There is food and drink available during the evening in the Kentagon bar on site


----------



## Hardrhino (Apr 30, 2009)

Weekdays i never know if i'm free...... but i'll be there if i am.


----------



## T ROB T (Dec 7, 2008)

Not going to be able to do this one guys, sorry.....


----------



## bjgilbert (Dec 17, 2009)

Mid week is a non starter for me I'm afraid...


----------



## Hardrhino (Apr 30, 2009)

Ian..... Save us a spot mate. 

Won't be there till later on as San has gotta get home from London.

I'll PM my number so you can text and say where your all parked!


----------



## TT51 (Feb 28, 2009)

Bump

This is on again on Wednesday 30th June

I'll be going


----------



## ian222 (May 4, 2007)

Dont think i am gonna be able to make this pal.


----------



## TT51 (Feb 28, 2009)

Ok mate hopefully get a couple of others to go

Hope the weather stays like this until then. I missed most on the last prept by the time I got there people were leaving so defo going next week should be there 7ish.


----------



## KentishTT (Jun 28, 2007)

I'm going to try and get to this one but I am out tonight picking up some winter wheels and have a list of other stuff to do.

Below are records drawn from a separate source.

(* ===== verification/GoTime.v ===== *)
(** * [time.Time] as the core's JSON carries it

    The core stamps envelopes and contacts with [time.Now().UTC()] and
    serializes the stamp through [Time.MarshalJSON], which is RFC 3339 with
    nanoseconds.  A time is its wall clock and its offset from UTC in minutes;
    the decoder is the one for RFC 3339 proper. *)

From S2P Require Import Prelude Bytes Strconv Json Codec.
Open Scope Z_scope.

Record gotime := GoTime {
  t_year : Z; t_month : Z; t_day : Z;
  t_hour : Z; t_min : Z; t_sec : Z; t_nsec : Z;
  t_off : Z;
}.

(** The zero value, year 1 UTC. *)
Definition zero_time : gotime := GoTime 1 1 1 0 0 0 0 0.

(** ** Format *)

(** [appendInt] to a fixed width. *)
Fixpoint pad (w : nat) (z : Z) : bytes :=
  match w with O => [] | S w => pad w (z / 10) ++ [bZ (48 + z mod 10)] end.

Fixpoint trim0 (l : bytes) : bytes :=
  match l with
  | [] => []
  | b :: l => match trim0 l with
              | [] => if Zb b =? 48 then [] else [b]
              | l' => b :: l'
              end
  end.

Definition fmt_frac (nsec : Z) : bytes :=
  if nsec =? 0 then [] else "."%byte :: trim0 (pad 9 nsec).

Definition fmt_zone (off : Z) : bytes :=
  if off =? 0 then ["Z"%byte] else
  (if off <? 0 then "-"%byte else "+"%byte) :: pad 2 (Z.abs off / 60) ++ ":"%byte :: pad 2 (Z.abs off mod 60).

Definition fmt_time (t : gotime) : bytes :=
  pad 4 (t_year t) ++ "-"%byte :: pad 2 (t_month t) ++ "-"%byte :: pad 2 (t_day t) ++ "T"%byte ::
  pad 2 (t_hour t) ++ ":"%byte :: pad 2 (t_min t) ++ ":"%byte :: pad 2 (t_sec t) ++
  fmt_frac (t_nsec t) ++ fmt_zone (t_off t).

(** [Time.MarshalJSON]. *)
Definition enc_time (t : gotime) : result json :=
  if (t_year t <? 0) || (9999 <? t_year t)
  then Err (bs "Time.MarshalJSON: year outside of range [0,9999]")
  else Ok (JStr (fmt_time t)).

(** ** Parse *)

Definition leap (y : Z) : bool := (y mod 4 =? 0) && (negb (y mod 100 =? 0) || (y mod 400 =? 0)).

Definition days_in (m y : Z) : Z :=
  if m =? 2 then if leap y then 29 else 28
  else if (m =? 4) || (m =? 6) || (m =? 9) || (m =? 11) then 30 else 31.

(** [parseUint] of the RFC 3339 parser: [n] digits in a range. *)
Definition get_num (n : nat) (lo hi : Z) (s : bytes) : option (Z * bytes) :=
  let d := take n s in
  if bool_decide (length d = n) && forallb is_digit d && (lo <=? digits_val d) && (digits_val d <=? hi)
  then Some (digits_val d, drop n s) else None.

Definition get_byte (b : byte) (s : bytes) : option bytes :=
  match s with c :: s => if Byte.eqb b c then Some s else None | [] => None end.

(** The fraction: digits after the ninth are dropped. *)
Definition get_frac (s : bytes) : Z * bytes :=
  match s with
  | b :: t => if Zb b =? 46 then
                match span_digits t with
                | ([], _) => (0, s)
                | (d, r) => (digits_val (take 9 (d ++ replicate 9 "0"%byte)), r)
                end
              else (0, s)
  | [] => (0, [])
  end.

Definition get_zone (s : bytes) : option Z :=
  match s with
  | [b] => if Zb b =? 90 then Some 0 else None
  | b :: s =>
    if (Zb b =? 45) || (Zb b =? 43) then
      '(h, s) ← get_num 2 0 23 s; s ← get_byte ":"%byte s; '(m, s) ← get_num 2 0 59 s;
      match s with
      | [] => Some (if Zb b =? 45 then - (60 * h + m) else 60 * h + m)
      | _ => None
      end
    else None
  | [] => None
  end.

Definition parse_time (s : bytes) : option gotime :=
  '(y, s) ← get_num 4 0 9999 s; s ← get_byte "-"%byte s;
  '(mo, s) ← get_num 2 1 12 s; s ← get_byte "-"%byte s;
  '(d, s) ← get_num 2 1 (days_in mo y) s; s ← get_byte "T"%byte s;
  '(h, s) ← get_num 2 0 23 s; s ← get_byte ":"%byte s;
  '(mi, s) ← get_num 2 0 59 s; s ← get_byte ":"%byte s;
  '(se, s) ← get_num 2 0 59 s;
  let '(ns, s) := get_frac s in
  off ← get_zone s;
  Some (GoTime y mo d h mi se ns off).

(** [Time.UnmarshalJSON]. *)
Definition dec_time : decoder gotime := λ j t,
  match j with
  | JNull => (t, None)
  | JStr s => match parse_time s with
              | Some t => (t, None)
              | None => (t, Some (bs "parsing time: cannot parse"))
              end
  | _ => (t, Some (bs "Time.UnmarshalJSON: input is not a JSON string"))
  end.

(** ** Round trip *)

(** The times a clock can show. *)
Record wf_time (t : gotime) : Prop := {
  wt_year : 0 ≤ t_year t ≤ 9999;
  wt_month : 1 ≤ t_month t ≤ 12;
  wt_day : 1 ≤ t_day t ≤ days_in (t_month t) (t_year t);
  wt_hour : 0 ≤ t_hour t ≤ 23;
  wt_min : 0 ≤ t_min t ≤ 59;
  wt_sec : 0 ≤ t_sec t ≤ 59;
  wt_nsec : 0 ≤ t_nsec t < 10 ^ 9;
  wt_off : Z.abs (t_off t) < 24 * 60;
}.

Lemma length_pad w z : length (pad w z) = w.
Proof. revert z. induction w; intros z; cbn; [done|]. rewrite length_app, IHw. cbn. lia. Qed.

Lemma pad_digits w z : forallb is_digit (pad w z) = true.
Proof.
  revert z. induction w; intros z; cbn; [done|]. rewrite forallb_app, IHw. cbn [forallb andb].
  by rewrite is_digit_bZ by zlia.
Qed.

Lemma digits_val_pad w z : digits_val (pad w z) = z mod 10 ^ Z.of_nat w.
Proof.
  revert z. induction w as [|w IH]; intros z; [cbn; by rewrite Z.mod_1_r|].
  cbn [pad]. unfold digits_val in *. rewrite fold_left_app, IH. cbn [fold_left].
  rewrite Zb_bZ_small by zlia.
  rewrite Nat2Z.inj_succ, Z.pow_succ_r by lia.
  rewrite (Z.rem_mul_r z 10) by lia. lia.
Qed.

Lemma get_num_pad n lo hi z rest :
  0 ≤ lo → lo ≤ z ≤ hi → hi < 10 ^ Z.of_nat n → get_num n lo hi (pad n z ++ rest) = Some (z, rest).
Proof.
  intros Hlo Hz Hhi. unfold get_num.
  rewrite take_app_length', drop_app_length' by (by rewrite length_pad).
  rewrite bool_decide_true by apply length_pad. rewrite pad_digits, digits_val_pad.
  rewrite Z.mod_small by lia. rewrite !(proj2 (Z.leb_le _ _)) by lia. done.
Qed.

Lemma get_byte_cons b s : get_byte b (b :: s) = Some s.
Proof. cbn. by rewrite (Byte.byte_dec_lb eq_refl). Qed.

Lemma trim0_app l : trim0 l ++ replicate (length l - length (trim0 l)) "0"%byte = l.
Proof.
  induction l as [|b l IH]; [done|]. cbn [trim0].
  destruct (trim0 l) as [|x t] eqn:E.
  - cbn [app length] in IH. rewrite Nat.sub_0_r in IH.
    destruct (Z.eqb_spec (Zb b) 48) as [Hb|Hb]; cbn [app length Nat.sub replicate].
    + f_equal; [|done]. apply Zb_inj. by rewrite Hb.
    + by rewrite Nat.sub_0_r, IH.
  - cbn [app length Nat.sub]. f_equal. exact IH.
Qed.

Lemma trim0_digits l : forallb is_digit l = true → forallb is_digit (trim0 l) = true.
Proof.
  induction l as [|b l IH]; [done|]. cbn [forallb trim0]. intros [Hb Hl]%andb_true_iff.
  specialize (IH Hl). destruct (trim0 l) as [|x t].
  - destruct (_ =? 48); [done|]. cbn. by rewrite Hb.
  - cbn [forallb]. by rewrite Hb.
Qed.

Lemma take_trim0 l : length l = 9%nat → take 9 (trim0 l ++ replicate 9 "0"%byte) = l.
Proof.
  intros Hl. pose proof (trim0_app l) as E. rewrite Hl in E.
  assert (length (trim0 l) ≤ 9)%nat.
  { apply (f_equal length) in E. rewrite length_app in E. lia. }
  replace 9%nat with ((9 - length (trim0 l)) + length (trim0 l))%nat at 2 by lia.
  rewrite replicate_add, app_assoc, E. apply take_app_length'. done.
Qed.

Lemma fmt_zone_head off : ∃ b r, fmt_zone off = b :: r ∧ is_digit b = false ∧ Zb b ≠ 46 ∧ Zb b ≠ 101 ∧ Zb b ≠ 69.
Proof.
  unfold fmt_zone. destruct (off =? 0); [by eexists _, _; split|].
  destruct (off <? 0); by eexists _, _; split.
Qed.

Lemma get_frac_fmt nsec off :
  0 ≤ nsec < 10 ^ 9 → get_frac (fmt_frac nsec ++ fmt_zone off) = (nsec, fmt_zone off).
Proof.
  intros Hn. destruct (fmt_zone_head off) as (z & r & -> & Hz). unfold fmt_frac.
  destruct (Z.eqb_spec nsec 0) as [->|Hne].
  - cbn. by rewrite (proj2 (Z.eqb_neq _ _)) by apply Hz.
  - cbn [app get_frac]. change (Zb "." =? 46) with true. cbv iota.
    rewrite span_digits_app by (apply trim0_digits, pad_digits || exact Hz).
    pose proof (take_trim0 (pad 9 nsec) (length_pad 9 nsec)) as Ht.
    assert (digits_val (pad 9 nsec) = nsec) as Hv.
    { rewrite digits_val_pad. apply Z.mod_small. exact Hn. }
    destruct (trim0 (pad 9 nsec)) as [|x t] eqn:E.
    + exfalso. apply Hne. rewrite <-Hv, <-Ht. reflexivity.
    + by rewrite Ht, Hv.
Qed.

Lemma get_zone_fmt off : Z.abs off < 24 * 60 → get_zone (fmt_zone off) = Some off.
Proof.
  intros Ho. unfold fmt_zone. destruct (Z.eqb_spec off 0) as [->|Hne]; [done|].
  assert (0 ≤ Z.abs off / 60 ≤ 23) by zlia. assert (0 ≤ Z.abs off mod 60 ≤ 59) by zlia.
  pose proof (get_num_pad 2 0 59 (Z.abs off mod 60) []) as E2. rewrite app_nil_r in E2.
  assert (∀ b, (Zb b =? 45) || (Zb b =? 43) = true →
    get_zone (b :: pad 2 (Z.abs off / 60) ++ ":"%byte :: pad 2 (Z.abs off mod 60))
    = Some (if Zb b =? 45 then - Z.abs off else Z.abs off)) as Hb.
  { intros b Hb. unfold get_zone.
    destruct (pad 2 (Z.abs off / 60) ++ ":"%byte :: pad 2 (Z.abs off mod 60)) as [|x l] eqn:E.
    { apply (f_equal length) in E. rewrite length_app, length_pad in E. cbn in E. lia. }
    rewrite Hb, <-E, get_num_pad by (cbn; lia). cbn [mbind option_bind].
    rewrite get_byte_cons. cbn [mbind option_bind]. rewrite E2 by (cbn; lia). cbn [mbind option_bind].
    f_equal. destruct (Zb b =? 45); zlia. }
  destruct (Z.ltb_spec off 0).
  - rewrite Hb by done. change (Zb "-" =? 45) with true. cbv iota. f_equal. lia.
  - rewrite Hb by done. change (Zb "+" =? 45) with false. cbv iota. f_equal. lia.
Qed.

Lemma days_in_range m y : 28 ≤ days_in m y ≤ 31.
Proof. unfold days_in. repeat case_match; lia. Qed.

Lemma parse_fmt_time t : wf_time t → parse_time (fmt_time t) = Some t.
Proof.
  intros []. pose proof (days_in_range (t_month t) (t_year t)).
  unfold parse_time, fmt_time.
  repeat (rewrite get_num_pad by (cbn; lia); cbn [mbind option_bind];
          rewrite ?get_byte_cons; cbn [mbind option_bind]).
  rewrite get_frac_fmt by done. rewrite get_zone_fmt by done. cbn. by destruct t.
Qed.

Lemma enc_time_Ok t : wf_time t → enc_time t = Ok (JStr (fmt_time t)).
Proof.
  intros []. unfold enc_time.
  rewrite (proj2 (Z.ltb_ge _ _)) by lia. by rewrite (proj2 (Z.ltb_ge _ _)) by lia.
Qed.

Lemma dec_enc_time t a : wf_time t → dec_time (JStr (fmt_time t)) a = (t, None).
Proof. intros. unfold dec_time. by rewrite parse_fmt_time. Qed.

Lemma digit_ascii b : is_digit b = true → Zb b < 128.
Proof. unfold is_digit, in_range. rewrite andb_true_iff, !Z.leb_le. lia. Qed.

Lemma digits_ascii l : forallb is_digit l = true → Forall (λ b, Zb b < 128) l.
Proof.
  induction l; cbn; [constructor|]. intros [? ?]%andb_true_iff. constructor; auto using digit_ascii.
Qed.

Lemma valid_utf8_fmt_time t : valid_utf8 (fmt_time t) = true.
Proof.
  apply valid_utf8_ascii. unfold fmt_time, fmt_frac, fmt_zone.
  repeat case_match; repeat first [rewrite Forall_app | rewrite Forall_cons_iff]; split_and!;
    try exact (Forall_nil_2 _); try reflexivity;
    apply digits_ascii; auto using pad_digits, trim0_digits.
Qed.

#[export] Hint Resolve valid_utf8_fmt_time : stunner.

Example fmt_time_1 : fmt_time (GoTime 2024 2 29 7 5 9 120000000 0) = bs "2024-02-29T07:05:09.12Z".
Proof. vm_compute. reflexivity. Qed.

Hopefully, I'll get there this time!


----------



## TT51 (Feb 28, 2009)

Be good to meet you Kev if you can make it.

Ian could you edit the OP for this Wednesdays' date. And bump it 

I think this may be really busy cos of the weather so be good to get a few TTs in the middle of things


----------



## ian222 (May 4, 2007)

Done it Neil. :lol:


----------



## KentishTT (Jun 28, 2007)

TT51 said:


> Be good to meet you Kev if you can make it.


Yes, be great to meet you too Neil.

What time are you setting off Ian?

We could perhaps go in convoy, all two of us :lol:

I did wash the car and I re-conditioned the leather yesterday but the gulls have crapped over it this afternoon so will need a wash again!


----------



## triplefan (Sep 3, 2008)

Would have been great to go, but midweek is out for me I'm afraid

Also would have been good to meet you Kev, maybe next Kent meet


----------



## ian222 (May 4, 2007)

ian222 said:


> Dont think i am gonna be able to make this pal.


I am not going mate, sorry.


----------



## TT51 (Feb 28, 2009)

Anyone else up for this the weather forcast is superb tomorrow and its sure to be a really good turnout 8)


----------



## kazinak (Mar 23, 2010)

i will come


----------



## TT51 (Feb 28, 2009)

Cool see you there.

Anyone not been before just come in Brands Hatch main entrance and keep going you can't miss it 8)

You will need to pay £2 to come in the gate


----------



## jayTTapp (Dec 9, 2008)

Neil,

Thanks for the PM and heads up on this....

I'm on a late shift this week, so depends what time I can get out of work.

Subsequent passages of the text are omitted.